Reproduce each record exactly, leaving out no line.

** DATA FOR THE TASK follows **

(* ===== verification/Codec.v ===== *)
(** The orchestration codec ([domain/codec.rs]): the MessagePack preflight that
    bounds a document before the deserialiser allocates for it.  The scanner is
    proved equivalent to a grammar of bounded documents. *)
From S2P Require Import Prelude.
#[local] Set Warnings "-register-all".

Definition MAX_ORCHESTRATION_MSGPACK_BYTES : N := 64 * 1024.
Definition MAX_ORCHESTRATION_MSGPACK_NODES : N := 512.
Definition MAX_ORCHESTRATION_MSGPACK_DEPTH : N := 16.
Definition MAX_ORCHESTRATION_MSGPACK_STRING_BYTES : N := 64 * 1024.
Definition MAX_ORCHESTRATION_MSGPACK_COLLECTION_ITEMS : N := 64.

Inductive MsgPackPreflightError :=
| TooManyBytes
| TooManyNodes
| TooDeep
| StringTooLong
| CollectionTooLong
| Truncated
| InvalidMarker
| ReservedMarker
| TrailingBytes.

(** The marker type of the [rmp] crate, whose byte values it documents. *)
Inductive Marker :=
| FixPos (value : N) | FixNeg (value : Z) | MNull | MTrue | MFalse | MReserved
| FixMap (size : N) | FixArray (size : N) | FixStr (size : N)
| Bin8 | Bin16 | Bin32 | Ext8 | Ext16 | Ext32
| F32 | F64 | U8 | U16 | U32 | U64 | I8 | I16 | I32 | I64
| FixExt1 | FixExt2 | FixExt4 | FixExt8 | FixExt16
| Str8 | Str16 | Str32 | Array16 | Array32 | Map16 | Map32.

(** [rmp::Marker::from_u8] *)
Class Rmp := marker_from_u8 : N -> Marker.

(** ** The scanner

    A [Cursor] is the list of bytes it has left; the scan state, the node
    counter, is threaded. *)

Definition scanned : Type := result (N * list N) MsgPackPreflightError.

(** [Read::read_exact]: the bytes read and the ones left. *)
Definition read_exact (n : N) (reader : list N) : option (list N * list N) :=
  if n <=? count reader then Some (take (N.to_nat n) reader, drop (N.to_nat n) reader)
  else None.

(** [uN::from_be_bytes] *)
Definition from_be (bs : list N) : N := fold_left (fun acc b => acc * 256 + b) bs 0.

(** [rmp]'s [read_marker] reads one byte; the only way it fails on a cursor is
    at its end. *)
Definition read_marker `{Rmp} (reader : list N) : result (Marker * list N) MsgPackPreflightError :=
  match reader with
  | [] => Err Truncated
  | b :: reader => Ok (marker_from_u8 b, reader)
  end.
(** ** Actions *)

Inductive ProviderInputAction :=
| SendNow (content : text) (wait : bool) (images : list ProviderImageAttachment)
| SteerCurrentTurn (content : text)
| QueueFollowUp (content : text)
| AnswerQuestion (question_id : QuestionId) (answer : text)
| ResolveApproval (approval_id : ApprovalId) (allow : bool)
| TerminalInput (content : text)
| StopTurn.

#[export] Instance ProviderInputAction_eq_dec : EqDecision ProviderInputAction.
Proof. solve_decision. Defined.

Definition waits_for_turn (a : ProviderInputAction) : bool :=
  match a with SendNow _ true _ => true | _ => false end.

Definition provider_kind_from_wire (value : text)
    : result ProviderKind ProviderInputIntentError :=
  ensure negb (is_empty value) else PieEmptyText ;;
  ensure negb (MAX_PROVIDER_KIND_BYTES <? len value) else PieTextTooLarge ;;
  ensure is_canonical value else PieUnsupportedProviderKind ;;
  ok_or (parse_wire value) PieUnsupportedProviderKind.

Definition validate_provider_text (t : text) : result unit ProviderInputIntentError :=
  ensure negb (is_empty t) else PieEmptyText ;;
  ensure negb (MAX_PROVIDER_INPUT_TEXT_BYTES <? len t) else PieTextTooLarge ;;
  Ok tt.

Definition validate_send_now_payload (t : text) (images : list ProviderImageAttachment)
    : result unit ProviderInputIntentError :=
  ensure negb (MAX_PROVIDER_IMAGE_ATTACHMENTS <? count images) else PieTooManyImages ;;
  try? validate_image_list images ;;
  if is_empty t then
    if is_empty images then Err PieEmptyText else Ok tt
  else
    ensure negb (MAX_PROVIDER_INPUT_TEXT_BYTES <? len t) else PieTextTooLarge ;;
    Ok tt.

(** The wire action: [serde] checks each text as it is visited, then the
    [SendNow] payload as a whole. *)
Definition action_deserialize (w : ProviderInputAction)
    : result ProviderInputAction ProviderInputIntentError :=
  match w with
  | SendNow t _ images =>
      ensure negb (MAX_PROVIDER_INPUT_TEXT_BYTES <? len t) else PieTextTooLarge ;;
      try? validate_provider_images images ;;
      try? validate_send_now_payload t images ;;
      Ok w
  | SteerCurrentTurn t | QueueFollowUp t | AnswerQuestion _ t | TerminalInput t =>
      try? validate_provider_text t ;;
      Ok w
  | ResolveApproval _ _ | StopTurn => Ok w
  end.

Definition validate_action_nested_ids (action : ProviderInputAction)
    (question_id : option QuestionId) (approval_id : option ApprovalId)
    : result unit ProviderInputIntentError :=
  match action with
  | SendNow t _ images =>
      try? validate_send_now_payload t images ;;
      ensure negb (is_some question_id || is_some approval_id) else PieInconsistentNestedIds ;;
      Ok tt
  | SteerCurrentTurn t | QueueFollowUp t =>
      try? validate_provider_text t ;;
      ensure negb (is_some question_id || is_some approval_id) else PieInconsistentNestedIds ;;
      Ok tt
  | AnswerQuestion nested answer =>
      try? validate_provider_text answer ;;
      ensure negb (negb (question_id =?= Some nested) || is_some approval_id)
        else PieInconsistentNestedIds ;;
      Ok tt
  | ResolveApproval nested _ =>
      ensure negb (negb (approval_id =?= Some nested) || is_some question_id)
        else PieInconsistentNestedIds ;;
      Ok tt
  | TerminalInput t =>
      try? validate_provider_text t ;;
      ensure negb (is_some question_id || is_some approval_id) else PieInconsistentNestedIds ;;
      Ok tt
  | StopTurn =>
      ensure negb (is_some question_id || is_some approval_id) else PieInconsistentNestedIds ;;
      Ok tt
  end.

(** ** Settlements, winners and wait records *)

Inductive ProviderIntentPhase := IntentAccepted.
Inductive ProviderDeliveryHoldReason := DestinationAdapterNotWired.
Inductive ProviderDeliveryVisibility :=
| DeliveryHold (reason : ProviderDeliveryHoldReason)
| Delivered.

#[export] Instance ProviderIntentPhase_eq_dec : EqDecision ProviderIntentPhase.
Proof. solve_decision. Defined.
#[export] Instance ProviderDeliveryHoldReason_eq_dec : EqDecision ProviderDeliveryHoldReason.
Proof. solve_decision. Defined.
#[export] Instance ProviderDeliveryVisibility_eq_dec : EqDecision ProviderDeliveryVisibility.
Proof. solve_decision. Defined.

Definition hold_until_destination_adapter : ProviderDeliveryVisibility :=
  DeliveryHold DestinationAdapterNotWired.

** End of DATA FOR THE TASK **

THE COMPLETED TASK ::
(* ===== verification/Codec.v ===== *)
(** The orchestration codec ([domain/codec.rs]): the MessagePack preflight that
    bounds a document before the deserialiser allocates for it.  The scanner is
    proved equivalent to a grammar of bounded documents. *)
From S2P Require Import Prelude.
#[local] Set Warnings "-register-all".

Definition MAX_ORCHESTRATION_MSGPACK_BYTES : N := 64 * 1024.
Definition MAX_ORCHESTRATION_MSGPACK_NODES : N := 512.
Definition MAX_ORCHESTRATION_MSGPACK_DEPTH : N := 16.
Definition MAX_ORCHESTRATION_MSGPACK_STRING_BYTES : N := 64 * 1024.
Definition MAX_ORCHESTRATION_MSGPACK_COLLECTION_ITEMS : N := 64.

Inductive MsgPackPreflightError :=
| TooManyBytes
| TooManyNodes
| TooDeep
| StringTooLong
| CollectionTooLong
| Truncated
| InvalidMarker
| ReservedMarker
| TrailingBytes.

(** The marker type of the [rmp] crate, whose byte values it documents. *)
Inductive Marker :=
| FixPos (value : N) | FixNeg (value : Z) | MNull | MTrue | MFalse | MReserved
| FixMap (size : N) | FixArray (size : N) | FixStr (size : N)
| Bin8 | Bin16 | Bin32 | Ext8 | Ext16 | Ext32
| F32 | F64 | U8 | U16 | U32 | U64 | I8 | I16 | I32 | I64
| FixExt1 | FixExt2 | FixExt4 | FixExt8 | FixExt16
| Str8 | Str16 | Str32 | Array16 | Array32 | Map16 | Map32.

(** [rmp::Marker::from_u8] *)
Class Rmp := marker_from_u8 : N -> Marker.

(** ** The scanner

    A [Cursor] is the list of bytes it has left; the scan state, the node
    counter, is threaded. *)

Definition scanned : Type := result (N * list N) MsgPackPreflightError.

(** [Read::read_exact]: the bytes read and the ones left. *)
Definition read_exact (n : N) (reader : list N) : option (list N * list N) :=
  if n <=? count reader then Some (take (N.to_nat n) reader, drop (N.to_nat n) reader)
  else None.

(** [uN::from_be_bytes] *)
Definition from_be (bs : list N) : N := fold_left (fun acc b => acc * 256 + b) bs 0.

(** [rmp]'s [read_marker] reads one byte; the only way it fails on a cursor is
    at its end. *)
Definition read_marker `{Rmp} (reader : list N) : result (Marker * list N) MsgPackPreflightError :=
  match reader with
  | [] => Err Truncated
  | b :: reader => Ok (marker_from_u8 b, reader)
  end.
(** ** Actions *)

Inductive ProviderInputAction :=
| SendNow (content : text) (wait : bool) (images : list ProviderImageAttachment)
| SteerCurrentTurn (content : text)
| QueueFollowUp (content : text)
| AnswerQuestion (question_id : QuestionId) (answer : text)
| ResolveApproval (approval_id : ApprovalId) (allow : bool)
| TerminalInput (content : text)
| StopTurn.

#[export] Instance ProviderInputAction_eq_dec : EqDecision ProviderInputAction.
Proof. solve_decision. Defined.

Definition waits_for_turn (a : ProviderInputAction) : bool :=
  match a with SendNow _ true _ => true | _ => false end.

Definition provider_kind_from_wire (value : text)
    : result ProviderKind ProviderInputIntentError :=
  ensure negb (is_empty value) else PieEmptyText ;;
  ensure negb (MAX_PROVIDER_KIND_BYTES <? len value) else PieTextTooLarge ;;
  ensure is_canonical value else PieUnsupportedProviderKind ;;
  ok_or (parse_wire value) PieUnsupportedProviderKind.

Definition validate_provider_text (t : text) : result unit ProviderInputIntentError :=
  ensure negb (is_empty t) else PieEmptyText ;;
  ensure negb (MAX_PROVIDER_INPUT_TEXT_BYTES <? len t) else PieTextTooLarge ;;
  Ok tt.

Definition validate_send_now_payload (t : text) (images : list ProviderImageAttachment)
    : result unit ProviderInputIntentError :=
  ensure negb (MAX_PROVIDER_IMAGE_ATTACHMENTS <? count images) else PieTooManyImages ;;
  try? validate_image_list images ;;
  if is_empty t then
    if is_empty images then Err PieEmptyText else Ok tt
  else
    ensure negb (MAX_PROVIDER_INPUT_TEXT_BYTES <? len t) else PieTextTooLarge ;;
    Ok tt.

(** The wire action: [serde] checks each text as it is visited, then the
    [SendNow] payload as a whole. *)
Definition action_deserialize (w : ProviderInputAction)
    : result ProviderInputAction ProviderInputIntentError :=
  match w with
  | SendNow t _ images =>
      ensure negb (MAX_PROVIDER_INPUT_TEXT_BYTES <? len t) else PieTextTooLarge ;;
      try? validate_provider_images images ;;
      try? validate_send_now_payload t images ;;
      Ok w
  | SteerCurrentTurn t | QueueFollowUp t | AnswerQuestion _ t | TerminalInput t =>
      try? validate_provider_text t ;;
      Ok w
  | ResolveApproval _ _ | StopTurn => Ok w
  end.

Definition validate_action_nested_ids (action : ProviderInputAction)
    (question_id : option QuestionId) (approval_id : option ApprovalId)
    : result unit ProviderInputIntentError :=
  match action with
  | SendNow t _ images =>
      try? validate_send_now_payload t images ;;
      ensure negb (is_some question_id || is_some approval_id) else PieInconsistentNestedIds ;;
      Ok tt
  | SteerCurrentTurn t | QueueFollowUp t =>
      try? validate_provider_text t ;;
      ensure negb (is_some question_id || is_some approval_id) else PieInconsistentNestedIds ;;
      Ok tt
  | AnswerQuestion nested answer =>
      try? validate_provider_text answer ;;
      ensure negb (negb (question_id =?= Some nested) || is_some approval_id)
        else PieInconsistentNestedIds ;;
      Ok tt
  | ResolveApproval nested _ =>
      ensure negb (negb (approval_id =?= Some nested) || is_some question_id)
        else PieInconsistentNestedIds ;;
      Ok tt
  | TerminalInput t =>
      try? validate_provider_text t ;;
      ensure negb (is_some question_id || is_some approval_id) else PieInconsistentNestedIds ;;
      Ok tt
  | StopTurn =>
      ensure negb (is_some question_id || is_some approval_id) else PieInconsistentNestedIds ;;
      Ok tt
  end.

(** ** Settlements, winners and wait records *)

Inductive ProviderIntentPhase := IntentAccepted.
Inductive ProviderDeliveryHoldReason := DestinationAdapterNotWired.
Inductive ProviderDeliveryVisibility :=
| DeliveryHold (reason : ProviderDeliveryHoldReason)
| Delivered.

#[export] Instance ProviderIntentPhase_eq_dec : EqDecision ProviderIntentPhase.
Proof. solve_decision. Defined.
#[export] Instance ProviderDeliveryHoldReason_eq_dec : EqDecision ProviderDeliveryHoldReason.
Proof. solve_decision. Defined.
#[export] Instance ProviderDeliveryVisibility_eq_dec : EqDecision ProviderDeliveryVisibility.
Proof. solve_decision. Defined.

Definition hold_until_destination_adapter : ProviderDeliveryVisibility :=
  DeliveryHold DestinationAdapterNotWired.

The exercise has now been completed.